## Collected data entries

=-=-=-=-=

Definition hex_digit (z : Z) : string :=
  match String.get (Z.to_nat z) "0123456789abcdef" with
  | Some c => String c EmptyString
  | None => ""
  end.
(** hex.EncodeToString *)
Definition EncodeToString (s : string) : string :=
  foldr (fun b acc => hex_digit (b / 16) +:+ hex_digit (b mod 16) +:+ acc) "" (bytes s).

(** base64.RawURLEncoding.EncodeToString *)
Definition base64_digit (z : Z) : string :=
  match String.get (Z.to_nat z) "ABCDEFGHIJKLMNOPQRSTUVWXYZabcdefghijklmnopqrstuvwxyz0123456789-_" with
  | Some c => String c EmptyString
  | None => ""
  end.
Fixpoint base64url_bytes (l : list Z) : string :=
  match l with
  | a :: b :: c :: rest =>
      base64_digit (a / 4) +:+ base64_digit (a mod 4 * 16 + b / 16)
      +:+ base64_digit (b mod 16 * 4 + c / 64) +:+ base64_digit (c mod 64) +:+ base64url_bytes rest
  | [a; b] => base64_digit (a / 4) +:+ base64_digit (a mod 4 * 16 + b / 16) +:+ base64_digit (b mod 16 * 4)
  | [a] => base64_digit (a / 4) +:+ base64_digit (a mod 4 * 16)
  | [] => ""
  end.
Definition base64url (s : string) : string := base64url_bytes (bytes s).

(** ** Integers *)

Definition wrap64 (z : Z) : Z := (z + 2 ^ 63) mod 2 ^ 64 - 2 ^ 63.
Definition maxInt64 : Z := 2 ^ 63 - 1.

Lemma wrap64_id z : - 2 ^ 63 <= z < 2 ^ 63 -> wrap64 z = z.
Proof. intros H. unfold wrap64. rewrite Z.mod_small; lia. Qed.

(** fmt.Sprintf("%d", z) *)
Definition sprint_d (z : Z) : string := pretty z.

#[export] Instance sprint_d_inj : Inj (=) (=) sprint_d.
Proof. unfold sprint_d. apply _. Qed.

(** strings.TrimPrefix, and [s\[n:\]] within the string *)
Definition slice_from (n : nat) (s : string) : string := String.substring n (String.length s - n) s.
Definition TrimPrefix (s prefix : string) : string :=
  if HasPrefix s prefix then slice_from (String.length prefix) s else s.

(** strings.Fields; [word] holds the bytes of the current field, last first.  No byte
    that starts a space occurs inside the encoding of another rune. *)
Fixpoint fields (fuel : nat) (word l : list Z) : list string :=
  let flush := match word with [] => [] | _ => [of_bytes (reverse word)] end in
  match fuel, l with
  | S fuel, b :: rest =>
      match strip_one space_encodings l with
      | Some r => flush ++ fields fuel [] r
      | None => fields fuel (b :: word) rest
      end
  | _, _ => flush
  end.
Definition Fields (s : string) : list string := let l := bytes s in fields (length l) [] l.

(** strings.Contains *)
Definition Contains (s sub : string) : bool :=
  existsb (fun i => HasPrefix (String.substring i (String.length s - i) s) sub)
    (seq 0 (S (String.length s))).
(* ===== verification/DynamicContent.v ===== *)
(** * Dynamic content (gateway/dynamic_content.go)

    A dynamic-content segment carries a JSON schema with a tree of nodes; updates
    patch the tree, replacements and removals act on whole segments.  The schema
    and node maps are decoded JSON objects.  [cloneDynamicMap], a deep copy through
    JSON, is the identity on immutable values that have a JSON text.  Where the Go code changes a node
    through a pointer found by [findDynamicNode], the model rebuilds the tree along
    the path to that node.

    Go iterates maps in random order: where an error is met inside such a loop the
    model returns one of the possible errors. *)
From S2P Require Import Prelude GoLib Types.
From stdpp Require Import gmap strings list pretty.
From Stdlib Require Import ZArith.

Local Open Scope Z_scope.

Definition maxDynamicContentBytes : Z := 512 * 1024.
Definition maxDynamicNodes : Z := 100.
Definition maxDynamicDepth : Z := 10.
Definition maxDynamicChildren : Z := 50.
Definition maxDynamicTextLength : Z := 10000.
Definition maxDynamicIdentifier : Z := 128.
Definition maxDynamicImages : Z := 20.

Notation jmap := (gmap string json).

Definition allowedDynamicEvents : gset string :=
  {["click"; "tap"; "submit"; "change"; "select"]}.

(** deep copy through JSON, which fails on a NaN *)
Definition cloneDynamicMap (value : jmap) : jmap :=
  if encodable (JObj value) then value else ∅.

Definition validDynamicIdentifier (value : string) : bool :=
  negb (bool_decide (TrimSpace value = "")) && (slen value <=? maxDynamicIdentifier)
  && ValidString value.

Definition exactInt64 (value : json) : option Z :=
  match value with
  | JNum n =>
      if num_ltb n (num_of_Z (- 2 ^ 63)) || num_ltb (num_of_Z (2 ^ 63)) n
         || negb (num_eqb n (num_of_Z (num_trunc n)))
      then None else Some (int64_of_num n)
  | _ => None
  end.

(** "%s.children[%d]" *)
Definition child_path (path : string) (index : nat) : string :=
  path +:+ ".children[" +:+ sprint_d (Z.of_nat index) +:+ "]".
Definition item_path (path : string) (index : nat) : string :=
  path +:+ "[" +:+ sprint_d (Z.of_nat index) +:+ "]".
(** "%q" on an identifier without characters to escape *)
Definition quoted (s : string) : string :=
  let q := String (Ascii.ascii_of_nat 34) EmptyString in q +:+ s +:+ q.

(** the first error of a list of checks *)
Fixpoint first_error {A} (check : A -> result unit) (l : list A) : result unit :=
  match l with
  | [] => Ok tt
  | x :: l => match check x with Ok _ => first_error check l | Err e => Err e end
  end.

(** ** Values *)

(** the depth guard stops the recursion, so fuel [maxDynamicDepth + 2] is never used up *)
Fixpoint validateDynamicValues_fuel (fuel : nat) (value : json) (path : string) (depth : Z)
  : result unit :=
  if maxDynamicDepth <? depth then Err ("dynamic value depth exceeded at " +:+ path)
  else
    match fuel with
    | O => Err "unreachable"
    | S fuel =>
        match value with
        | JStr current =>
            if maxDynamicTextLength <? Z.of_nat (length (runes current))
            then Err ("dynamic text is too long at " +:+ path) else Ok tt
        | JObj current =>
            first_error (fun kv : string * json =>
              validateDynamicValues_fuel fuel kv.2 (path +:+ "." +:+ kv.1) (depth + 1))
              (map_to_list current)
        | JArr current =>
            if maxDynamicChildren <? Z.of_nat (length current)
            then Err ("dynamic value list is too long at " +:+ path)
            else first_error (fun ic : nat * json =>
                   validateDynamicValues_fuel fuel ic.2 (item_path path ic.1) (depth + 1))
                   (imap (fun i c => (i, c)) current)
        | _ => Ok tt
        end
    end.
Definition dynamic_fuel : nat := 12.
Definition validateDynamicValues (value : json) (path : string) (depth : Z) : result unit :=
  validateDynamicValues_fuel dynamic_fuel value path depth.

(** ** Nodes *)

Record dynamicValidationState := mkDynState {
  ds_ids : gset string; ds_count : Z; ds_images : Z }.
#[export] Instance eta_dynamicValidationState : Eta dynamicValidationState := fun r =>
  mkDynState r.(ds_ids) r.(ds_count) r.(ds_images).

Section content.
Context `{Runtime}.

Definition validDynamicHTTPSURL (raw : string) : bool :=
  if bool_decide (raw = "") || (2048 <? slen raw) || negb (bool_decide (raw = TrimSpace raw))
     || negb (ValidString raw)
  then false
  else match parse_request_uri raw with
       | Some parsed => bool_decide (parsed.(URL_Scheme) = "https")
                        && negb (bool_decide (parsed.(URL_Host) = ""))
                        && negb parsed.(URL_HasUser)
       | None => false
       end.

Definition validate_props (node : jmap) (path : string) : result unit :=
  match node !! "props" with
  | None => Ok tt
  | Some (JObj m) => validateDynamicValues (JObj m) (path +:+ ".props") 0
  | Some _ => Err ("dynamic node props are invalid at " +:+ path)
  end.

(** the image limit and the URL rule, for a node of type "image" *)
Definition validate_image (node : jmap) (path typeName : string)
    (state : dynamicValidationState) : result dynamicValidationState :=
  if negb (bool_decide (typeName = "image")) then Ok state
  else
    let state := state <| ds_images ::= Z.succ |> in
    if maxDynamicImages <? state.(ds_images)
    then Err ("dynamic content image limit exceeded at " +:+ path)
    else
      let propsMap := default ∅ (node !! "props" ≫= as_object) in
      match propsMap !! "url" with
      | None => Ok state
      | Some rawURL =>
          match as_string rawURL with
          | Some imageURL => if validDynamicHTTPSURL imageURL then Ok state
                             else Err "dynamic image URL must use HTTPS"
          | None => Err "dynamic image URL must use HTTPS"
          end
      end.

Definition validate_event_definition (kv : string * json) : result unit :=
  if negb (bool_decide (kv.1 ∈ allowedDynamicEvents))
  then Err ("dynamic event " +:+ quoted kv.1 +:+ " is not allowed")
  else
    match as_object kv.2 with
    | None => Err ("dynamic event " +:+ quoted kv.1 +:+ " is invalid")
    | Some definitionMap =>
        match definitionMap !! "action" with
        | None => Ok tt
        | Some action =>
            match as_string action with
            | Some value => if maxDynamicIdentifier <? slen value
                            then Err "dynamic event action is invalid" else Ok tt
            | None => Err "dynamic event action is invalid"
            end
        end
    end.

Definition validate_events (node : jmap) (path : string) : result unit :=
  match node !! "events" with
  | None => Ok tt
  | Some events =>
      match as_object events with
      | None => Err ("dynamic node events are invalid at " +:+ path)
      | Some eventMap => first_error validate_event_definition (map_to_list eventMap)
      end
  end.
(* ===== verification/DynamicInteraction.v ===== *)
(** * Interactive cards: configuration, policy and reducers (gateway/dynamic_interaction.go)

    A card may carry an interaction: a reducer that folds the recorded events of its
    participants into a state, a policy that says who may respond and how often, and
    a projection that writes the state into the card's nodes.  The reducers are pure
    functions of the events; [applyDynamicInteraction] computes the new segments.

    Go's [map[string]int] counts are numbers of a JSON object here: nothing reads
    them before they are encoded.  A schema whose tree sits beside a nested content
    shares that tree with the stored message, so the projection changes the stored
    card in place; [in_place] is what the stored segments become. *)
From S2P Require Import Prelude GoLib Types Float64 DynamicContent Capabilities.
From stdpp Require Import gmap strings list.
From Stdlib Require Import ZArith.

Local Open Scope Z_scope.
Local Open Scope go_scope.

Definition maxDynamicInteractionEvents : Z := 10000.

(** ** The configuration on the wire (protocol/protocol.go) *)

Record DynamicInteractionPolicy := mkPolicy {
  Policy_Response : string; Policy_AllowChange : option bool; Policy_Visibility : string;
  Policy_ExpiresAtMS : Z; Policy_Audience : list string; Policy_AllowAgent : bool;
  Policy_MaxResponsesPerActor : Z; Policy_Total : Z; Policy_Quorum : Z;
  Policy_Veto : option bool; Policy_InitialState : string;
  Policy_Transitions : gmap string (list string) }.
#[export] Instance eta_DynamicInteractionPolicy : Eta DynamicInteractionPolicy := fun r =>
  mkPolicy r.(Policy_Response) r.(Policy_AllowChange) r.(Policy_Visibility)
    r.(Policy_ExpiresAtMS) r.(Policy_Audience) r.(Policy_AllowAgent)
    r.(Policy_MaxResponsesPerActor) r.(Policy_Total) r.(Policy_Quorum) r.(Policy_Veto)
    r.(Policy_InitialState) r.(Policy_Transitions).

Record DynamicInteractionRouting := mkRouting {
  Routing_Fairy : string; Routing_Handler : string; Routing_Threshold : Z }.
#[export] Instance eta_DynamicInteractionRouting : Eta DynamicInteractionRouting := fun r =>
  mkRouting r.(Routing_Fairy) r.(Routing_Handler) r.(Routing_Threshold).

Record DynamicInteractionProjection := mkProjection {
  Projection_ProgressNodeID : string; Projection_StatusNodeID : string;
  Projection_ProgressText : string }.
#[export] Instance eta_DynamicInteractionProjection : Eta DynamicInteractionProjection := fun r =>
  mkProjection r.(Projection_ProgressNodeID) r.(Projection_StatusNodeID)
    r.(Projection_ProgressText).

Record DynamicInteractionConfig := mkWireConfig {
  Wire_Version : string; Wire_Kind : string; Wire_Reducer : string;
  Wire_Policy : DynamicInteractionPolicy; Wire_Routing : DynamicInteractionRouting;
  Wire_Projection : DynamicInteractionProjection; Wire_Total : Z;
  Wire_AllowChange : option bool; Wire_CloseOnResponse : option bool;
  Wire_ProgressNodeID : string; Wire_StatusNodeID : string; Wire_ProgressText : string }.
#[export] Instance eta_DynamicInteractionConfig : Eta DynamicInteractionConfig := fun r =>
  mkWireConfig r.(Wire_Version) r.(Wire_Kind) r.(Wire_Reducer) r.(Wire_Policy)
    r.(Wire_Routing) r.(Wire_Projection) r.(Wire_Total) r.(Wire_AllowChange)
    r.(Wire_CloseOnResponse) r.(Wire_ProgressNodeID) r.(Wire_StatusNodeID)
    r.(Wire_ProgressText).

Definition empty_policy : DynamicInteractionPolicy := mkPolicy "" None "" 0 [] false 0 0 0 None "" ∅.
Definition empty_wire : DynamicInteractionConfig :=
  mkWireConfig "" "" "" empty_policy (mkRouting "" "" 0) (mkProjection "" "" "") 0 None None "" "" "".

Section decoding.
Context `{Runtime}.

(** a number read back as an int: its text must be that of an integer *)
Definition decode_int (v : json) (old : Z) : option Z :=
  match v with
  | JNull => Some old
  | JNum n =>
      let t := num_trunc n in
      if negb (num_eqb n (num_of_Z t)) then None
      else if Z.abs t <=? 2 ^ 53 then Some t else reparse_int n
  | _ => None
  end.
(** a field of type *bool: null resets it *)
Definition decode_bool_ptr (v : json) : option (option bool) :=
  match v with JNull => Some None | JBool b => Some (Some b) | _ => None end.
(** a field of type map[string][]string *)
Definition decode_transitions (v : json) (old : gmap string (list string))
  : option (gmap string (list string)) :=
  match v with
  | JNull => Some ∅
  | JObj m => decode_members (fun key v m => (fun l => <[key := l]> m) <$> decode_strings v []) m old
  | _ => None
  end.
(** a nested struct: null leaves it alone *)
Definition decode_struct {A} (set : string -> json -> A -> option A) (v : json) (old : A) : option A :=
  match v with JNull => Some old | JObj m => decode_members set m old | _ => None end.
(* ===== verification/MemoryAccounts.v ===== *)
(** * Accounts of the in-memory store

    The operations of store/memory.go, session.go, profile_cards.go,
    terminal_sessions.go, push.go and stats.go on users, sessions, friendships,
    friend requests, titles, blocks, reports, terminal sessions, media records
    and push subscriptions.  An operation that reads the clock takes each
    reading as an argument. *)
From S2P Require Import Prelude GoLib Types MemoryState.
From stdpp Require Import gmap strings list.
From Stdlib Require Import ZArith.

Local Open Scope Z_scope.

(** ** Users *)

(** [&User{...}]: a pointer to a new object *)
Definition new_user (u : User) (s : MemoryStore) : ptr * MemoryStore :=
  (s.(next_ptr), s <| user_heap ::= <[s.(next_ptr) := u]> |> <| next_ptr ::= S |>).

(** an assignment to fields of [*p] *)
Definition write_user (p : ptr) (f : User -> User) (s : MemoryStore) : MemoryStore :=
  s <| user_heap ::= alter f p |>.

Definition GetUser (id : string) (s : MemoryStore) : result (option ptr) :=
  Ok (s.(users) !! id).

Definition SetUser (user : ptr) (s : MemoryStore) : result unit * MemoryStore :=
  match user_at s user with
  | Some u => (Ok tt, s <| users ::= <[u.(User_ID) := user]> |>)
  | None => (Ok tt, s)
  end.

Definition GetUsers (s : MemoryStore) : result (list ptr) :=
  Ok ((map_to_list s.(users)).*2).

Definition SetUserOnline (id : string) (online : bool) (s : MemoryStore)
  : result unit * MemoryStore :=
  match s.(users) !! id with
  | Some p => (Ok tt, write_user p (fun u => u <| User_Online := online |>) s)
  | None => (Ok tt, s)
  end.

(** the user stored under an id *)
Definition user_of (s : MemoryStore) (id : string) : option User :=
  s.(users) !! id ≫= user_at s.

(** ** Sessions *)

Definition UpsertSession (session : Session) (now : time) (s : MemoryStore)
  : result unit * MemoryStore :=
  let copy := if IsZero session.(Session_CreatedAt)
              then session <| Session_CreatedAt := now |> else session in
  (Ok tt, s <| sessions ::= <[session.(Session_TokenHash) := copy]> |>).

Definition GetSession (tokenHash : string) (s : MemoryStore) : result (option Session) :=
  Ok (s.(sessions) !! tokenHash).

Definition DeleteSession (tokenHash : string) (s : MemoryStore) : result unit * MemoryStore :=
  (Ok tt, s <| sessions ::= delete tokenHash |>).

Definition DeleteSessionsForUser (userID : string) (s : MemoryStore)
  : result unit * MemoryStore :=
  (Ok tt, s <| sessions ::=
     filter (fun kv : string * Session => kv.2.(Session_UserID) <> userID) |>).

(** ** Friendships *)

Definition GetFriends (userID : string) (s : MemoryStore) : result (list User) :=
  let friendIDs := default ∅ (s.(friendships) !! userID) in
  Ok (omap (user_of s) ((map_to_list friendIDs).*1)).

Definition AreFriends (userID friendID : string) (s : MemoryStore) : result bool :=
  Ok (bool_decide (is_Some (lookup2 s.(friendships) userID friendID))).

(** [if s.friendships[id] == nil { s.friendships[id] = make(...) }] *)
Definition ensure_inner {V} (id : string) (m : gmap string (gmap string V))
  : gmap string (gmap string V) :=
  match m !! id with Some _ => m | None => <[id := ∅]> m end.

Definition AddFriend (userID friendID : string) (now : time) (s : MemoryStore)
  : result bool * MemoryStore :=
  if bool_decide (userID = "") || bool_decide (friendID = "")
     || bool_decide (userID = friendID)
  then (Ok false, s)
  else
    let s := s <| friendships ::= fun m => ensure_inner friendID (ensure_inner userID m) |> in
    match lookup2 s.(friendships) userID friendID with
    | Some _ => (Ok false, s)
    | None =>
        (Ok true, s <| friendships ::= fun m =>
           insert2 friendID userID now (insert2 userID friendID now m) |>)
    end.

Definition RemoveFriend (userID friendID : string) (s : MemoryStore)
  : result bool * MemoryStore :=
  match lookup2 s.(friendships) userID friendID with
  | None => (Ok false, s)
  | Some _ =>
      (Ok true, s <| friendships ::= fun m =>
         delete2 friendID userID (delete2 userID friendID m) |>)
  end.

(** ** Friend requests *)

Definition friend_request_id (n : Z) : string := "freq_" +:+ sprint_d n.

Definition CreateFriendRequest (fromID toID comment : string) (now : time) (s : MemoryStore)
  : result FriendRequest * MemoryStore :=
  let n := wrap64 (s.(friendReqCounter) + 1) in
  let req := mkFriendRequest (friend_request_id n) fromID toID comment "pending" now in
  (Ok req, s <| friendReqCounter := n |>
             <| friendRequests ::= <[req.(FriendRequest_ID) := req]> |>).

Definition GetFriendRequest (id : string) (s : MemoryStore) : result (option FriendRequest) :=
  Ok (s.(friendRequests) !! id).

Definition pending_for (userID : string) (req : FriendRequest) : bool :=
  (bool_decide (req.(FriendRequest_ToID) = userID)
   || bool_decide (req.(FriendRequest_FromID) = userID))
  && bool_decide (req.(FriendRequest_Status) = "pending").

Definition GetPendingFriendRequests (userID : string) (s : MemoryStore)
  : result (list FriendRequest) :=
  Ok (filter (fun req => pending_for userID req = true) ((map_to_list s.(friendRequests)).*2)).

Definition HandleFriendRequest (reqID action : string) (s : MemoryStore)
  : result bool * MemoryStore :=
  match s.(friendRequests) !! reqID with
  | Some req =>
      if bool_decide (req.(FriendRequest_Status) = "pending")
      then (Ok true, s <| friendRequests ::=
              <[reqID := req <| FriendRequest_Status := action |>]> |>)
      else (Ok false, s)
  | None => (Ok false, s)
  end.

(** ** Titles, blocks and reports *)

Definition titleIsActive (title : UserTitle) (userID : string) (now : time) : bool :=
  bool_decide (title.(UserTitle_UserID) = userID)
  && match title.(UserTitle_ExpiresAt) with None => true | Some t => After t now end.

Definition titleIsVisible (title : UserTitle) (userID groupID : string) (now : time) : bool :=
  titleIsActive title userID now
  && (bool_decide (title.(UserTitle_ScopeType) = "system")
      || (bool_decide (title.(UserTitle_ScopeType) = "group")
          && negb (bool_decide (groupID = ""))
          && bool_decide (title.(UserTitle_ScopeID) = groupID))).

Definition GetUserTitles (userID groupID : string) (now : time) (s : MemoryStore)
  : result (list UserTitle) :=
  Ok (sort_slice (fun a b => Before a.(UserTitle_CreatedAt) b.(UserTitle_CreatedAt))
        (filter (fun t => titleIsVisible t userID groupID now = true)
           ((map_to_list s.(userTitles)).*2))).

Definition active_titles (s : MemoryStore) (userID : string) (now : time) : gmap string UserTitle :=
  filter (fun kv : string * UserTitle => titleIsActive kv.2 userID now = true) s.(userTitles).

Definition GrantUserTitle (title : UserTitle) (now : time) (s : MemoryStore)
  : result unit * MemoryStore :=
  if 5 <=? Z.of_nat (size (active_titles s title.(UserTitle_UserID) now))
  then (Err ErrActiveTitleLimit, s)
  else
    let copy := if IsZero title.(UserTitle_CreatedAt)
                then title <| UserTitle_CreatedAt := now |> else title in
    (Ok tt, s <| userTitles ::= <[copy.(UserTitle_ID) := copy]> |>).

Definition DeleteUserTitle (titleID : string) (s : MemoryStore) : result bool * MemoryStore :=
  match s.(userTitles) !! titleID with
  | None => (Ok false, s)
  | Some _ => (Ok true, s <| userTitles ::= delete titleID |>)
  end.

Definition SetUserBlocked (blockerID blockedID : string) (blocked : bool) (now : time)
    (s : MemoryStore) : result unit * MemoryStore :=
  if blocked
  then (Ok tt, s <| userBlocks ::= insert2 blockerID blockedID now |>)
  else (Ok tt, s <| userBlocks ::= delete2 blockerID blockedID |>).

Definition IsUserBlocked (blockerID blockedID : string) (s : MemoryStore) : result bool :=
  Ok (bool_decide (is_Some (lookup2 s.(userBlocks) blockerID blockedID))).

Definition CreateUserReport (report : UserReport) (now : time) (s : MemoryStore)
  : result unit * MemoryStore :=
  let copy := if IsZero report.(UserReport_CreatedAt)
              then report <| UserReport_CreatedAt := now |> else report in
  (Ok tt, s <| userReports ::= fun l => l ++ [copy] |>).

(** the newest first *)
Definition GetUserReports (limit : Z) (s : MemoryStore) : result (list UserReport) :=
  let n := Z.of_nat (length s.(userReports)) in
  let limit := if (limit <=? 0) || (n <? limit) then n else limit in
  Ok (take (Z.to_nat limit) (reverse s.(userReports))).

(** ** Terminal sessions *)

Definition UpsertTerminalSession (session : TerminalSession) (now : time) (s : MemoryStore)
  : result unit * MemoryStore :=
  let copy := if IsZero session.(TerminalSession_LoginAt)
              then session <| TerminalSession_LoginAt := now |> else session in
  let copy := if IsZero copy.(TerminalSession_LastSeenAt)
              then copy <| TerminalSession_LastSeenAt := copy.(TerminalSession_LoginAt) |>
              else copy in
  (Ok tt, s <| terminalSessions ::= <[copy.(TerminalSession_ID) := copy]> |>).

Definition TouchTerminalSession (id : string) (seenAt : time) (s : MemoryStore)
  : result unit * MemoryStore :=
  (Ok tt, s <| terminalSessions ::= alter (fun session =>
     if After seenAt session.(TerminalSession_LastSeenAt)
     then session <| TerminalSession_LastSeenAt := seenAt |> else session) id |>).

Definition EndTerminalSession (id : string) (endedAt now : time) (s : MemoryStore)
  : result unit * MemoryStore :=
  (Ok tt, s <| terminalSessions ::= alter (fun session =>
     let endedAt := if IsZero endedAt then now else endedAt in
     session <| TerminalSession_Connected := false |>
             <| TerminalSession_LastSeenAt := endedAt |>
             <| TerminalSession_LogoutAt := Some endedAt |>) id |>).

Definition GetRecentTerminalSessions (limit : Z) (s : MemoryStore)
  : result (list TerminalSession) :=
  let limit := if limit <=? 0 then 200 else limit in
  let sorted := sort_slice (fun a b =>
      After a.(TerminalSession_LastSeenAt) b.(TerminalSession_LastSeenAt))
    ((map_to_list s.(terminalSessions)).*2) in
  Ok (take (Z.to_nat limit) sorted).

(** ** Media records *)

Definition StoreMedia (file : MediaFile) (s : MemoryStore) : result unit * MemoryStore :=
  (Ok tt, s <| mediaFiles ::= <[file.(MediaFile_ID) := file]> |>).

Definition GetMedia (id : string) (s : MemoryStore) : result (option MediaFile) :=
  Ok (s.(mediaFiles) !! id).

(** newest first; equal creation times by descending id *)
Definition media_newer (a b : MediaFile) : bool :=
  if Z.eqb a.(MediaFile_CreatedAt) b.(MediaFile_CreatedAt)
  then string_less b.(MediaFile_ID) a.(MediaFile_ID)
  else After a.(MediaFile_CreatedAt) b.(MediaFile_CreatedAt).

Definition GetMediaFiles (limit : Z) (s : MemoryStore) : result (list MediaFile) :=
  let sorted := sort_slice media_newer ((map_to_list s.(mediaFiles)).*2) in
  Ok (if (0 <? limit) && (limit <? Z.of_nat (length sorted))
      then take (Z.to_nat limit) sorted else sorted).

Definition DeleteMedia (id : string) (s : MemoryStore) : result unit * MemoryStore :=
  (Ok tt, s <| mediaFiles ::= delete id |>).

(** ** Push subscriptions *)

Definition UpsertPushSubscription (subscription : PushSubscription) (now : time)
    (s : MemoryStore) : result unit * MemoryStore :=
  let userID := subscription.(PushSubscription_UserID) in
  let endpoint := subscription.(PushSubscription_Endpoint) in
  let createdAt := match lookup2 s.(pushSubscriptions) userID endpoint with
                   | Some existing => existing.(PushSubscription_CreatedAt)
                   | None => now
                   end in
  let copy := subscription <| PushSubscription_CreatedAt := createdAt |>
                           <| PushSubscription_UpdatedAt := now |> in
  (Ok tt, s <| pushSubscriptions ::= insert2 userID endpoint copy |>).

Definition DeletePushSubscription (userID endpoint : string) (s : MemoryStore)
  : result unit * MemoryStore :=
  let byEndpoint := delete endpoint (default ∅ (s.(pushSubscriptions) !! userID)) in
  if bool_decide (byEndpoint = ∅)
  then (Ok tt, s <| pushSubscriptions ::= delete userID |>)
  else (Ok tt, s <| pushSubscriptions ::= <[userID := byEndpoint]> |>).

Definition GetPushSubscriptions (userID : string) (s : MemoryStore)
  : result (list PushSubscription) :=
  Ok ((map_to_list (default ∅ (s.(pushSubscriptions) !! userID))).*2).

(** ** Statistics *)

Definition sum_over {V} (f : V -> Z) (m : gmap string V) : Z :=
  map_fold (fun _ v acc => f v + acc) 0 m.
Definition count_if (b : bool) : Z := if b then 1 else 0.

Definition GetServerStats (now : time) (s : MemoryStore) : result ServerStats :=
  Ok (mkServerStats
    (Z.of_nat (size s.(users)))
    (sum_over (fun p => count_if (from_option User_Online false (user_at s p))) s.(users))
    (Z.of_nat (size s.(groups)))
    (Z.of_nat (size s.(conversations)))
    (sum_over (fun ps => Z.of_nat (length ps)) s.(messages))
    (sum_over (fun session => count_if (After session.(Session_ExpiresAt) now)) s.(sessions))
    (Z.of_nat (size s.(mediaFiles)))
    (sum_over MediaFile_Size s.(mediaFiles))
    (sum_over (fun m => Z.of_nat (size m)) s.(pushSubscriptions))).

=-=-=-=-=

## Activity
Repeat word for word the lines above that run from the line containing "Definition SetUserOnline (id" through the line containing "Definition UpsertSession (session", both ends included, and nothing else.

## Written response
Definition SetUserOnline (id : string) (online : bool) (s : MemoryStore)
  : result unit * MemoryStore :=
  match s.(users) !! id with
  | Some p => (Ok tt, write_user p (fun u => u <| User_Online := online |>) s)
  | None => (Ok tt, s)
  end.

(** the user stored under an id *)
Definition user_of (s : MemoryStore) (id : string) : option User :=
  s.(users) !! id ≫= user_at s.

(** ** Sessions *)

Definition UpsertSession (session : Session) (now : time) (s : MemoryStore)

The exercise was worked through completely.